香港内の新型コロナウイルス新規感染者は金曜120人、土曜125人、日曜115人増え12日連続での100人超えとなっており、感染者合計は3,512人、退院者合計は1,959人、死者合計は35人です。香港政府は1日、空港付近にあるアジアワールド・エキスポを病床数500の仮設病院として利用開始しています。

本日は、新型コロナウイルスの状況の他に「海外在住の香港人6人が指名手配」、「香港の立法会選挙が1年間延期」のニュースが注目されていますので以下にお伝えします。

■海外在住の香港人6人が指名手配
香港が海外在住の民主活動家の香港人6人を香港国家安全維持法(国安法)違反の疑いで指名手配したと中国の国営テレビ「中国中央電視台(CCTV)」が報じ、香港メディアRTHKなどがその状況を伝えています。香港政府や香港警察からこの情報は発信されていませんが、CCTVでは「香港の分離独立を扇動あるいは外国勢力と共謀した疑い」だと報じられています。

指名手配されたのは、香港のイギリス領事館の元職員サイモン・チェン(イギリス在住)、2014年雨傘革命のリーダーの1人ネイサン・ロー(イギリス在住)、雨傘革命の発起人の1人サミュエル・チュー(アメリカ市民)、2016年の旺角暴動(フィッシュボール革命)の主導などで逮捕され昨年ドイツに難民として受け入れられたレイ・ウォンなどです。
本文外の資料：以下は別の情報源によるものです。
(* ===== verification/SplitSweep.v ===== *)
(** * The sweep of the split cut

    [split_match_expect_1d] walks the distinct ranges in order, with a heap of the
    open ones, and tries a split behind every end and before every start.  The
    theory shows that the sweep succeeds and that the split it reports divides the
    span, with the exact numbers of rules on both sides. *)
From S2P Require Import Prelude.
From S2P Require Import Rule.
From S2P Require Import Ranges.
From S2P Require Import Heap.
From S2P Require Import Double.
From S2P Require Import CutInl.
From S2P Require Import CutBitmap.
From S2P Require Import CutSplit.
From S2P Require Import LoadRanges.
From S2P Require Import HiSweep.
#[local] Open Scope Z_scope.

(** Distinct ranges in order; [n] is the number of rules. *)
Record split_input (R : list range1d) (n : Z) : Prop := {
  pi_sorted : StronglySorted range_lt R;
  pi_bounds : ∀ r, r ∈ R → 0 ≤ low r ≤ high r ∧ high r < 2 ^ 32;
  pi_weights : Forall (λ r, 0 ≤ weight r) R;
  pi_total : wsum (λ _ _, true) R = n;
  pi_n : n < 2 ^ 31 }.

Section sweep.
Context `{AllocTotal} (R : list range1d) (n : Z) (Hin : split_input R n).
Context (lo : Z) (Hlo : ∀ r, r ∈ R → lo ≤ low r) (Hlo0 : 0 ≤ lo).

(** The split found so far is inside the span and its counts are exact. *)
Definition best_ok (me : double) (split w0 w1 : Z) : Prop :=
  me = d_of_Z n ∨
  (lo ≤ split ∧ (∃ r, r ∈ R ∧ split < high r) ∧ (∃ r, r ∈ R ∧ low r ≤ split) ∧
   w0 = wsum (λ a _, a <=? split) R ∧ w1 = wsum (λ _ b, split <? b) R).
国安法を受け、イギリス、オーストラリア、ニュージーランドなどに続き、ドイツも7月31日に香港との犯罪人引き渡し条約の停止を発表。ドイツに難民として受け入れられたレイ・ウォンは「香港政府はドイツに自分を引き渡すよう要求できない。今後も遠慮なく自分の意見を発信していく」とドイツの公共国際放送で話しました。

■香港の立法会選挙が1年間延期
香港政府は、9月6日に予定されていた立法会(議会)選挙を新型コロナウイルスの感染拡大防止を理由として1年間延期すると発表しました。

米国のポンペオ国務長官は、「長期間の延期に正当な理由がない。香港市民の意思を反映して選挙を実施するべき。それができなければ、残念ながら香港は共産党が支配する中国の一都市になる道を進み続ける」とし、決定を覆すよう要求しています。